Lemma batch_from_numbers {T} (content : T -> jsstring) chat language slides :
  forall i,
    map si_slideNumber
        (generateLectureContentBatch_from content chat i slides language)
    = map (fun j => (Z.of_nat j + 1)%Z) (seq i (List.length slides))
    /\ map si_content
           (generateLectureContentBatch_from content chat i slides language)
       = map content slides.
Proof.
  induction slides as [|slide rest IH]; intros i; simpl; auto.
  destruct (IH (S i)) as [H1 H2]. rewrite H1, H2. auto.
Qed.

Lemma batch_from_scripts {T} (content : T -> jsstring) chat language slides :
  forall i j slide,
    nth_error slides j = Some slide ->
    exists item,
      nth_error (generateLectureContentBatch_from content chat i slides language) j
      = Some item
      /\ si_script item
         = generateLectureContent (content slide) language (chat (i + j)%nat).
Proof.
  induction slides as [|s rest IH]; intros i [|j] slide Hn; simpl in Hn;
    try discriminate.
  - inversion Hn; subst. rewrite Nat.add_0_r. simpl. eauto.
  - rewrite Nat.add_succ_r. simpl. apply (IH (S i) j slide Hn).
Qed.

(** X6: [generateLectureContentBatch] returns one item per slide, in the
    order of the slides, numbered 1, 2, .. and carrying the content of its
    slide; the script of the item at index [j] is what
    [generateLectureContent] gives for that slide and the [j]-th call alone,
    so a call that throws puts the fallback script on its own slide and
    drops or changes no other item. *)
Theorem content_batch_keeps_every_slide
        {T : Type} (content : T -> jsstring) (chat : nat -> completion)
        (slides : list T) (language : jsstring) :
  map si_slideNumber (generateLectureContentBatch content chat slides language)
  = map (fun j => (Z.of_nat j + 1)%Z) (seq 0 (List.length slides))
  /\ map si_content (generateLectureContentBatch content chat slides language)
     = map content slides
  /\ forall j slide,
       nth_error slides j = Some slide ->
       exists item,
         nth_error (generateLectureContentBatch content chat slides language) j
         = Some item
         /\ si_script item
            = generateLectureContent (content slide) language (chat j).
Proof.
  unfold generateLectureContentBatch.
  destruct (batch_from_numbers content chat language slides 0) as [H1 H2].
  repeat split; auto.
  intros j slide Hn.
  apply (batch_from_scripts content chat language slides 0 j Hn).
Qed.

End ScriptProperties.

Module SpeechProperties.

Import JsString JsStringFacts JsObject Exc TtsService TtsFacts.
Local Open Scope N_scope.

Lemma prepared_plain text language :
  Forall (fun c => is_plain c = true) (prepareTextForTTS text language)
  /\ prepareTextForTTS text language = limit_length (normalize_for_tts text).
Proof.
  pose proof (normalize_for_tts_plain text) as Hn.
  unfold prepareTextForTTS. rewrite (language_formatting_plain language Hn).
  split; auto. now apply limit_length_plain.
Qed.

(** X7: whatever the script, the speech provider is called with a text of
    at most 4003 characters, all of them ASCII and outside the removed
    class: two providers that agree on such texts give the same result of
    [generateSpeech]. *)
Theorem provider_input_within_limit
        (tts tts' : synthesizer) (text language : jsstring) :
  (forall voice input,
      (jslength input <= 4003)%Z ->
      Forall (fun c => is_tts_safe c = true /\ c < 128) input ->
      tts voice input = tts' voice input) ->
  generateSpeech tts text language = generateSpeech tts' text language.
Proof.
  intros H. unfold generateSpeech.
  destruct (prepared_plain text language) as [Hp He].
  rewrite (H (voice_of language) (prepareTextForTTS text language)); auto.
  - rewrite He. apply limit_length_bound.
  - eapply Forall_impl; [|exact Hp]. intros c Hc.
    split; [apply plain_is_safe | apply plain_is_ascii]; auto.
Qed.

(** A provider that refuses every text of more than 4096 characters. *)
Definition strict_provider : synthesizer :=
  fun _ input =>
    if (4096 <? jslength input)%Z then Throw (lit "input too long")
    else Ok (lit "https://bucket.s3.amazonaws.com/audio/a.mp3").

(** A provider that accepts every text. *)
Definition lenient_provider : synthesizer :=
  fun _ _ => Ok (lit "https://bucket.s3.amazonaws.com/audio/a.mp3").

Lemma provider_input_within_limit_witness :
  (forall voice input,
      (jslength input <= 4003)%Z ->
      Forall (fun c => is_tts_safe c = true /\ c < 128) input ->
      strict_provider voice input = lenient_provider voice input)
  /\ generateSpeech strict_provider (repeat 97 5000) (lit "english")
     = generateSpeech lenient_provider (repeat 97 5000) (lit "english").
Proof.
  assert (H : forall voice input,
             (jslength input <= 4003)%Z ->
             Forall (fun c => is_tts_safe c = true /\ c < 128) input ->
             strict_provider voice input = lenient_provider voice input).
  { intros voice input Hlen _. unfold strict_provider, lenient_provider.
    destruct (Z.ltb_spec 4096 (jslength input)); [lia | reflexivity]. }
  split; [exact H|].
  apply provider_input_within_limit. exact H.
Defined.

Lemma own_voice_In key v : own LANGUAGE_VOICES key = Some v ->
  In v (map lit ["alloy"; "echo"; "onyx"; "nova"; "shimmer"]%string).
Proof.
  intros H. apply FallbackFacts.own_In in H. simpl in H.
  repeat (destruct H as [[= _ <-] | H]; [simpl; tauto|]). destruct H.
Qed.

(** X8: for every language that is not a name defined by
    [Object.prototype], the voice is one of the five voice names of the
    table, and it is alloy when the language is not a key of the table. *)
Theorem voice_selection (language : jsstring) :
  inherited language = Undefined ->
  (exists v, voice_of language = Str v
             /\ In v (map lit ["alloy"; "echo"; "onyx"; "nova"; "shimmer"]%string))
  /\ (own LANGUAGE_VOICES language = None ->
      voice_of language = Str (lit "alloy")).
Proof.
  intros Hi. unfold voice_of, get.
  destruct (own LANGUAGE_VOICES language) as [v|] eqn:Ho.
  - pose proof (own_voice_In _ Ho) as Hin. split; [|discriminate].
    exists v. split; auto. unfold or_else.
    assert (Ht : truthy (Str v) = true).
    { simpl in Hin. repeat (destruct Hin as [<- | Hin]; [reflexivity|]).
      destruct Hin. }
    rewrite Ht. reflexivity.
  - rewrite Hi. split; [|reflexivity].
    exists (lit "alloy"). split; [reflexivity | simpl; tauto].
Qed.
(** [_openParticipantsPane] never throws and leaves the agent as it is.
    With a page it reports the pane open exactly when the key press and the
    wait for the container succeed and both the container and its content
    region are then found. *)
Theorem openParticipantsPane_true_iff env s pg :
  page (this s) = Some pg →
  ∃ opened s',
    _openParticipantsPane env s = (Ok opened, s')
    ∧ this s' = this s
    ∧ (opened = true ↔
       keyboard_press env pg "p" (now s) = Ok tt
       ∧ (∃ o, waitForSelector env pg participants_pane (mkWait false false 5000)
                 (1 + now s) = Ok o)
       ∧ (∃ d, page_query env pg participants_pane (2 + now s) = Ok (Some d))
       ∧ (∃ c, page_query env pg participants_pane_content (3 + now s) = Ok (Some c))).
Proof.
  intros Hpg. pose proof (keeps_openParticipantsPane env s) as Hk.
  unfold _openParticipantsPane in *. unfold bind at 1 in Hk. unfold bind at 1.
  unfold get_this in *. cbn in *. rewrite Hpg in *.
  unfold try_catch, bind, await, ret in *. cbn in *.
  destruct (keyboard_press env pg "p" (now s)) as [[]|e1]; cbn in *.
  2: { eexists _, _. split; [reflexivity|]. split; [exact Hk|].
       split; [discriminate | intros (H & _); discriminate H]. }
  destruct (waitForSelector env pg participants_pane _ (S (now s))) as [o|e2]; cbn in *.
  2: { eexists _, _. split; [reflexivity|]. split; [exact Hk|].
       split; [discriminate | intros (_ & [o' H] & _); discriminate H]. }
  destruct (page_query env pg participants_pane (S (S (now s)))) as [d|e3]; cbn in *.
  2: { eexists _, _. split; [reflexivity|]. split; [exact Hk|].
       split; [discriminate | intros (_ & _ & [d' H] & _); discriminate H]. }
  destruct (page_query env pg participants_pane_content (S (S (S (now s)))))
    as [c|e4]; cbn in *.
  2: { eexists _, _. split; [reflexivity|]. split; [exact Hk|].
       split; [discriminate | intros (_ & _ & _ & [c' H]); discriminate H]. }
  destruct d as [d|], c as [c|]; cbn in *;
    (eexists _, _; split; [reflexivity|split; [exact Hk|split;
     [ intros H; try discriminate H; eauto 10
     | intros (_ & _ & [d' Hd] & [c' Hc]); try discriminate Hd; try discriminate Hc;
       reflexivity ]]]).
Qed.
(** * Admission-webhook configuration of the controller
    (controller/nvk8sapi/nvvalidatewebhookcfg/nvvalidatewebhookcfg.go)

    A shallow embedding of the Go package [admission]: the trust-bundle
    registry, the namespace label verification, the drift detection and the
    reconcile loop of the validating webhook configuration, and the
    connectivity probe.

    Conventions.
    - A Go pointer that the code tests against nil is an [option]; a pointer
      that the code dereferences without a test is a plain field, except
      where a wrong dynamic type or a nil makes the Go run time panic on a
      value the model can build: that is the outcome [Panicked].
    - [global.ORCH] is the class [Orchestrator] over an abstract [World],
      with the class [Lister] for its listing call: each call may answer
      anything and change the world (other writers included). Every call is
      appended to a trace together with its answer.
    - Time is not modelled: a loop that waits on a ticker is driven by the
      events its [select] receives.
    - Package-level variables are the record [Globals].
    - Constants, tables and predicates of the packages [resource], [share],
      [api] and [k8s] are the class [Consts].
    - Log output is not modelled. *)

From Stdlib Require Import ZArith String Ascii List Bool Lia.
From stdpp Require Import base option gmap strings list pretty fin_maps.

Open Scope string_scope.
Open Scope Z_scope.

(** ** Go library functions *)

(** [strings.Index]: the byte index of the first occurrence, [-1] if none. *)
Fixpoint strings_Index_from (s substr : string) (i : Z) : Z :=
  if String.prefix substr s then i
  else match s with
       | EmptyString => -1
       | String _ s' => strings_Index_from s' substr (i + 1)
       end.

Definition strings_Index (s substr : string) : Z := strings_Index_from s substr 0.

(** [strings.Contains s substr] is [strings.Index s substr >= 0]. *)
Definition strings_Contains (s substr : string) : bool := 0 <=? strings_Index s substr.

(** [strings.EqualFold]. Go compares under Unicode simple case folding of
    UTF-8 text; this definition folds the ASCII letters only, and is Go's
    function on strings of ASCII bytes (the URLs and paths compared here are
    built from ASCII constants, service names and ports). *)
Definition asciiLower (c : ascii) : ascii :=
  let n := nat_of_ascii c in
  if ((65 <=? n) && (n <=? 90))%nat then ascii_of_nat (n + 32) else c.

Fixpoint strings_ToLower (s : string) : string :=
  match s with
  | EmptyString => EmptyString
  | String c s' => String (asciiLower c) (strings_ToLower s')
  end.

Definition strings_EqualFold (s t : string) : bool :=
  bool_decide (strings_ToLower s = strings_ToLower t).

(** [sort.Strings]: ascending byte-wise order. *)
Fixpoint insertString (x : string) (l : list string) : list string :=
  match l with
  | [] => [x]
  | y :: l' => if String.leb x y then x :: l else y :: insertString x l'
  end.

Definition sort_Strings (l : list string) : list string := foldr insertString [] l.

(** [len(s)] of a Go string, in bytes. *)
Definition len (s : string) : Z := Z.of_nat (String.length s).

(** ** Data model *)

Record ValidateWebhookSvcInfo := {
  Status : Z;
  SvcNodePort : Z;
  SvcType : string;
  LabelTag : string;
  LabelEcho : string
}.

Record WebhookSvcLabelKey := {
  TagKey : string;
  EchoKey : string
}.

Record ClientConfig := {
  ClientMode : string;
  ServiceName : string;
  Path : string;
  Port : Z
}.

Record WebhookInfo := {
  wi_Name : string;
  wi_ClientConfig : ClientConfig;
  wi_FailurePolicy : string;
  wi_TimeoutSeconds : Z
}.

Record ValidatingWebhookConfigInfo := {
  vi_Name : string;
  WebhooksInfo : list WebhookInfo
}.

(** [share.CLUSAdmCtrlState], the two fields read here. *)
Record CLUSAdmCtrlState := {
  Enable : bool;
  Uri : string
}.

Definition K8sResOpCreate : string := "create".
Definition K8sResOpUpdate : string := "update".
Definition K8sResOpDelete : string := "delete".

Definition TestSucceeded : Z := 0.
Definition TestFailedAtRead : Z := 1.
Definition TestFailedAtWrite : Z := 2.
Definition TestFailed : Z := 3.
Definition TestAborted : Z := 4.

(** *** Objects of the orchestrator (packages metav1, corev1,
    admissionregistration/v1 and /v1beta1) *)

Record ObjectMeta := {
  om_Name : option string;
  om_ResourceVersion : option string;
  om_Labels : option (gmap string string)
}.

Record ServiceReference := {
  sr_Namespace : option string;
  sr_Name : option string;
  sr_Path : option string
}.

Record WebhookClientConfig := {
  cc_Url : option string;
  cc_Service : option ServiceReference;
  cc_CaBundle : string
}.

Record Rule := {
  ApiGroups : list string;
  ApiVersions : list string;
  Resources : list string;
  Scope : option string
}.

========================================

▶ [ABOUT THIS TASK]:
What is needed is an exact repetition of the lines from the first line of the records through the line containing "intros j slide Hn.", both ends included, and nothing more.

▶ [OUTPUT FOR THIS TASK]:
Lemma batch_from_numbers {T} (content : T -> jsstring) chat language slides :
  forall i,
    map si_slideNumber
        (generateLectureContentBatch_from content chat i slides language)
    = map (fun j => (Z.of_nat j + 1)%Z) (seq i (List.length slides))
    /\ map si_content
           (generateLectureContentBatch_from content chat i slides language)
       = map content slides.
Proof.
  induction slides as [|slide rest IH]; intros i; simpl; auto.
  destruct (IH (S i)) as [H1 H2]. rewrite H1, H2. auto.
Qed.

Lemma batch_from_scripts {T} (content : T -> jsstring) chat language slides :
  forall i j slide,
    nth_error slides j = Some slide ->
    exists item,
      nth_error (generateLectureContentBatch_from content chat i slides language) j
      = Some item
      /\ si_script item
         = generateLectureContent (content slide) language (chat (i + j)%nat).
Proof.
  induction slides as [|s rest IH]; intros i [|j] slide Hn; simpl in Hn;
    try discriminate.
  - inversion Hn; subst. rewrite Nat.add_0_r. simpl. eauto.
  - rewrite Nat.add_succ_r. simpl. apply (IH (S i) j slide Hn).
Qed.

(** X6: [generateLectureContentBatch] returns one item per slide, in the
    order of the slides, numbered 1, 2, .. and carrying the content of its
    slide; the script of the item at index [j] is what
    [generateLectureContent] gives for that slide and the [j]-th call alone,
    so a call that throws puts the fallback script on its own slide and
    drops or changes no other item. *)
Theorem content_batch_keeps_every_slide
        {T : Type} (content : T -> jsstring) (chat : nat -> completion)
        (slides : list T) (language : jsstring) :
  map si_slideNumber (generateLectureContentBatch content chat slides language)
  = map (fun j => (Z.of_nat j + 1)%Z) (seq 0 (List.length slides))
  /\ map si_content (generateLectureContentBatch content chat slides language)
     = map content slides
  /\ forall j slide,
       nth_error slides j = Some slide ->
       exists item,
         nth_error (generateLectureContentBatch content chat slides language) j
         = Some item
         /\ si_script item
            = generateLectureContent (content slide) language (chat j).
Proof.
  unfold generateLectureContentBatch.
  destruct (batch_from_numbers content chat language slides 0) as [H1 H2].
  repeat split; auto.
  intros j slide Hn.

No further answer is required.